Consider a nonnegative function $g$ defined on $(0,\infty)$. Assume additionally that $$ \int_0^\infty \frac{g(s)}{\sqrt{s}}ds <\infty. $$ Consider now the operator for $x>0$, $$ Tf(x) := \int_0^\infty g(xs)f(s)ds. $$ The question now is simple: show that $Tf$ is in $L^2$ provided $f$ is also in $L^2$. Could you help me with ideas to prove this result? Thanks a lot.

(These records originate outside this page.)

(** The module state together with the enabled flag of the "beautify code"
    command, which [_onActiveEditorChange] sets. *)
Record Session := mkSession {
  moduleState : State;
  beautifyCommandEnabled : bool
}.

(** What the callback of [AppInit.appReady] leaves behind besides the
    registrations: the "beautify on save" command is checked as the stored
    preference says. *)
Definition appReady (s : Session) : Session :=
  let st := moduleState s in
  mkSession (mkState (activeEditor st) (localStorage st)
                     (_isBeautifyOnSaveEnabled st) (log st))
            (beautifyCommandEnabled s).

(** What the registrations of [appReady] react to: the two commands, the
    [activeEditorChange] event of [EditorManager], which hands over the
    editor that is active from then on, and the [documentSaved] event of
    [DocumentManager]. *)
Inductive Trigger :=
| ExecuteBeautifyCode
| ExecuteBeautifyCodeOnSave
| ActiveEditorChange (current : option Editor.t)
| DocumentSaved (doc : Document).

Definition setActiveEditor (current : option Editor.t) (st : State) : State :=
  mkState current (localStorage st) (beautifyOnSaveChecked st) (log st).

(** The handler registered for each trigger. *)
Definition handle (host : Host) (t : Trigger) (s : Session) : Session :=
  match t with
  | ExecuteBeautifyCode =>
      mkSession (_prettify host (moduleState s)) (beautifyCommandEnabled s)
  | ExecuteBeautifyCodeOnSave =>
      mkSession (_toggleBeautifyOnSave (moduleState s)) (beautifyCommandEnabled s)
  | ActiveEditorChange current =>
      mkSession (setActiveEditor current (moduleState s))
                (_onActiveEditorChange host current)
  | DocumentSaved doc =>
      mkSession (_prettifyOnSave host doc (moduleState s)) (beautifyCommandEnabled s)
  end.

Definition run (host : Host) (ts : list Trigger) (s : Session) : Session :=
  foldl (λ s t, handle host t s) s ts.

(** Further sample data. *)
Module Scenario.

Definition neverSettles (n : string) : Item :=
  mkItem (mkProvider n (Some (λ _, NeverSettles))) 0.

Definition resolvesRange (n : string) (changed : string) (rg : Ranges) : Item :=
  mkItem (mkProvider n (Some (λ _, Resolves (Details (Some changed) (Some rg))))) 0.

(** A Python file, for which [Sample.hostWith] has no provider. *)
Definition pythonEditor : Editor.t :=
  Editor.mk "/project/tool.py" "tool.py" "x=1" (mkPos 0 0) (mkPos 0 3) [].

(** A host that tells languages apart by the last two characters of the
    path and has [items] for JavaScript only. *)
Definition hostByExtension (items : list Item) : Host :=
  mkHost (λ path, if bool_decide (sliceFrom (String.length path - 2) path = "js")
                  then "javascript" else "other")
         (λ languageId, if bool_decide (languageId = "javascript") then items else [])
         "Beautifying "
         "Could not beautify code"
         "Could not beautify selection"
         (λ str arg, str +:+ arg).

Definition session (e : option Editor.t) (stored : option string) (checked enabled : bool)
  : Session :=
  mkSession (mkState e
               (match stored with
                | Some v => {[ "BeautifyOnSave" := v ]}
                | None => ∅
                end)
               checked [])
            enabled.

End Scenario.

(** ** Text lemmas *)

Section Text.

Implicit Types s t : string.
Implicit Types n m l c : nat.

Lemma append_nil_l s : "" +:+ s = s.
Proof. reflexivity. Qed.

Lemma append_cons a s t : String a s +:+ t = String a (s +:+ t).
Proof. reflexivity. Qed.

Lemma append_empty_r s : s +:+ "" = s.
Proof.
  induction s as [|a s IH]; [done |].
  by rewrite append_cons, IH.
Qed.

Lemma length_append s t : String.length (s +:+ t) = String.length s + String.length t.
Proof.
  induction s as [|a s IH]; [done |].
  rewrite append_cons. simpl. by rewrite IH.
Qed.

Lemma sliceTo_length s : sliceTo (String.length s) s = s.
Proof. induction s as [|a s IH]; simpl; [done | by rewrite IH]. Qed.

Lemma sliceFrom_length s : sliceFrom (String.length s) s = "".
Proof. induction s as [|a s IH]; simpl; done. Qed.

Lemma sliceTo_sliceFrom n s : sliceTo n s +:+ sliceFrom n s = s.
Proof.
  revert s; induction n as [|n IH]; intros [|a s]; simpl; try done.
  by rewrite append_cons, IH.
Qed.

Lemma length_sliceTo n s : (n ≤ String.length s)%nat → String.length (sliceTo n s) = n.
Proof.
  revert s; induction n as [|n IH]; intros [|a s]; simpl; try done; try lia.
  intros H. rewrite IH; lia.
Qed.

Lemma sliceTo_app s t : sliceTo (String.length s) (s +:+ t) = s.
Proof.
  induction s as [|a s IH]; [by destruct t |].
  rewrite append_cons. simpl. by rewrite IH.
Qed.

Lemma sliceFrom_app s t : sliceFrom (String.length s) (s +:+ t) = t.
Proof.
  induction s as [|a s IH]; [done |].
  rewrite append_cons. simpl. done.
Qed.

Lemma sliceFrom_plus n m s : sliceFrom (n + m) s = sliceFrom m (sliceFrom n s).
Proof.
  revert s; induction n as [|n IH]; intros s; simpl; [done |].
  destruct s as [|a s]; [by destruct m | apply IH].
Qed.

Lemma indexFromPos_le s l c : (indexFromPos s l c ≤ String.length s)%nat.
Proof.
  revert l c; induction s as [|a s IH]; intros l c; simpl; [lia |].
  destruct l as [|l].
  - destruct c as [|c]; [lia |].
    destruct (isNewline a); [lia |]. specialize (IH 0 c). lia.
  - destruct (isNewline a); [specialize (IH l c) | specialize (IH (S l) c)]; lia.
Qed.

(** The position of the end of the text leads back to its length. *)
Lemma indexFromPos_end_at s l c :
  let p := posFromIndexAt s (String.length s) l c in
  (line p = l ∧ (c ≤ ch p)%nat ∧ indexFromPos s 0 (ch p - c) = String.length s)
  ∨ ((l < line p)%nat ∧ indexFromPos s (line p - l) (ch p) = String.length s).
Proof.
  revert l c; induction s as [|a s IH]; intros l c.
  - left. simpl. replace (c - c) with 0 by lia. auto.
  - cbn [posFromIndexAt String.length].
    destruct (isNewline a) eqn:Hnl.
    + right. destruct (IH (S l) 0) as [(Hl & _ & Hi) | (Hl & Hi)];
        set (p := posFromIndexAt s (String.length s) (S l) 0) in *.
      * split; [lia |].
        replace (line p - l) with 1 by lia.
        replace (ch p - 0) with (ch p) in Hi by lia.
        cbn [indexFromPos]. rewrite Hnl. by rewrite Hi.
      * split; [lia |].
        replace (line p - l) with (S (line p - S l)) by lia.
        cbn [indexFromPos]. rewrite Hnl. by rewrite Hi.
    + destruct (IH l (S c)) as [(Hl & Hc & Hi) | (Hl & Hi)];
        set (p := posFromIndexAt s (String.length s) l (S c)) in *.
      * left. split; [done |]. split; [lia |].
        replace (ch p - c) with (S (ch p - S c)) by lia.
        cbn [indexFromPos]. rewrite Hnl. by rewrite Hi.
      * right. split; [done |].
        destruct (line p - l) as [|k] eqn:Hk; [lia |].
        cbn [indexFromPos]. rewrite Hnl. by rewrite Hi.
Qed.

Lemma offsetOf_end s : offsetOf s (posFromIndex s (String.length s)) = String.length s.
Proof.
  unfold offsetOf, posFromIndex.
  destruct (indexFromPos_end_at s 0 0) as [(Hl & _ & Hi) | (Hl & Hi)].
  - rewrite Hl. by rewrite Nat.sub_0_r in Hi.
  - by rewrite Nat.sub_0_r in Hi.
Qed.

Lemma offsetOf_origin s : offsetOf s (mkPos 0 0) = 0.
Proof. by destruct s. Qed.

Lemma slice_all s : slice 0 (String.length s) s = s.
Proof. unfold slice. rewrite Nat.sub_0_r. simpl. apply sliceTo_length. Qed.

End Text.

(** ** Applying a result to the editor *)

Section ReplaceText.

Implicit Types editor : Editor.t.

Lemma getRange_whole editor :
  Editor.getRange editor (mkPos 0 0) (Editor.getEndingCursorPos editor)
  = Editor.text editor.
Proof.
  unfold Editor.getRange, Editor.getEndingCursorPos.
  rewrite offsetOf_origin, offsetOf_end. apply slice_all.
Qed.

Lemma splice_whole new s : Editor.splice 0 (String.length s) new s = new.
Proof.
  unfold Editor.splice. rewrite sliceFrom_length. simpl.
  rewrite append_nil_l. apply append_empty_r.
Qed.

Lemma splice_prefix i j new s :
  (i ≤ String.length s)%nat → sliceTo i (Editor.splice i j new s) = sliceTo i s.
Proof.
  intros Hi. unfold Editor.splice.
  rewrite <- (length_sliceTo i s Hi) at 1. apply sliceTo_app.
Qed.

Lemma splice_rest i j new s :
  (i ≤ String.length s)%nat →
  sliceFrom i (Editor.splice i j new s) = new +:+ sliceFrom j s.
Proof.
  intros Hi. unfold Editor.splice.
  rewrite <- (length_sliceTo i s Hi) at 1. apply sliceFrom_app.
Qed.
(** * Weather / meter ingestion engine: validation, correlation, submission

    A shallow embedding of the TypeScript services of the repository.

      - [Meter]          backend/src/meter/meter-upload.controller.ts: the
                         helpers of the meter validator, and the
                         plant-operation calculator it shares with submission
      - [MeterValidate]  [MeterValidateService.validateRows]
      - [Weather]        backend/src/weather/weather-upload.controller.ts:
                         [WeatherValidateService.validateRows]
      - [WeatherSubmit]  backend/src/weather/weather-submit.service.ts
                         ([submitRows]) and its bulk-write variant
                         ([submitRowsUpsert])
      - [WeatherBulk]    the result that the bulk-write variant returns
      - [MeterSubmit]    backend/src/meter/meter-submit.service.ts
      - [WeatherExcel]   [WeatherExcelService.normalizeDate / normalizeTime]
      - [WeatherDates]   [WeatherService.getDateVariations]
      - [MeterExcel]     backend/src/meter/meter.schema.ts:
                         [MeterExcelService.normalizeDate / normalizeTime]
      - [WeatherParse]   [WeatherExcelService.parseExcel]: the rows built from
                         the cells of a sheet, in its two layouts
      - [PreviewTable]   frontend, [EditablePreviewTable]: pages, page
                         buttons, row numbers and error highlighting
      - [ErrorPage]      frontend, [WeatherErrorPage]: the rows shown for
                         correction and the edit of a cell
      - [MeterSyncService], [MeterSyncController]
                         backend/src/meter/meter-sync.controller.ts:
                         [aggregateDailyTotals] and [aggregateByDate]

    Representation.

      - A JavaScript string is a [string]; its code units are the 8-bit
        characters of [ascii] (the Latin-1 range).
      - A JavaScript number that carries data (POA, readings, totals) is a
        binary64 [float] of the kernel; its arithmetic and comparisons are
        the IEEE ones.
      - A number obtained with [Number] from a run of ASCII digits captured by
        a regular expression (hours, minutes, a month) is a small natural
        number, on which [Number], [+], [*], [%] and [String] are exact: it is
        a [nat] or a [Z], and NaN is [None].
      - A row ([Record<string, any>]) is an association list in the order of
        [Object.keys]; its values are the primitive JavaScript values.
      - Each regular expression is a matcher written for it, named [re...],
        that returns the groups the code reads.
      - [Number(v)] and [String(v)] on arbitrary cells are built-ins of the
        language, not code of the repository: they are the two fields of the
        class [Js.Builtins], and every theorem holds for all of them.
      - The weather store is outside the services: validation takes the rows
        that its one query returned, submission takes the answers of
        [exists] and of [getWeatherByDate], and stops at the documents and
        operations handed to [insertMany] and [bulkWrite]. *)

From Stdlib Require Import String Ascii List ZArith Lia Bool Arith.
From Stdlib Require Import Permutation Sorted.
From Corelib Require Import PrimFloat.
Import ListNotations.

\begin{align} &\int_{0}^{\infty}\left|\int_{0}^{\infty}g(xs)f(s)ds\right|^2dx \\ & = \mbox{( let s=u/x ) }\int_{0}^{\infty}\left|\int_{0}^{\infty}g(u)f(u/x)\frac{du}{x}\right|^2dx \\ & = \int_{0}^{\infty}\left|\int_{0}^{\infty}\frac{g(u)^{1/2}}{u^{1/4}} \frac{u^{1/4}g(u)^{1/2}f(u/x)}{x}du\right|^2dx \\ & \le \int_{0}^{\infty}\int_{0}^{\infty}\frac{g(u)}{\sqrt{u}}du\int_{0}^{\infty}\frac{\sqrt{u}g(u)f(u/x)^2}{x^2}du\,dx \\ & = C\int_{0}^{\infty}\int_{0}^{\infty}\frac{\sqrt{u}g(u)f(u/x)^2}{x^2}dudx, \;\;\; C=\int_{0}^{\infty}\frac{g(u)}{\sqrt{u}}du \\ & = C\int_{0}^{\infty}\sqrt{u}g(u)\int_{0}^{\infty}\frac{f(u/x)^2}{x^2}dxdu \\ & = \mbox{ ( v=u/x ) } C\int_{0}^{\infty}\sqrt{u}g(u)\frac{1}{u}\int_{0}^{\infty} f(v)^2 dv du \\ & = C^2\int_{0}^{\infty}f(v)^2dv \end{align} Therefore, $$ \left\|\int_{0}^{\infty}g(xs)f(s)ds\right\|_{L^2} \le C\|f\|_{L^2}, \;\;\; C=\int_{0}^{\infty}\frac{g(u)}{\sqrt{u}}du. $$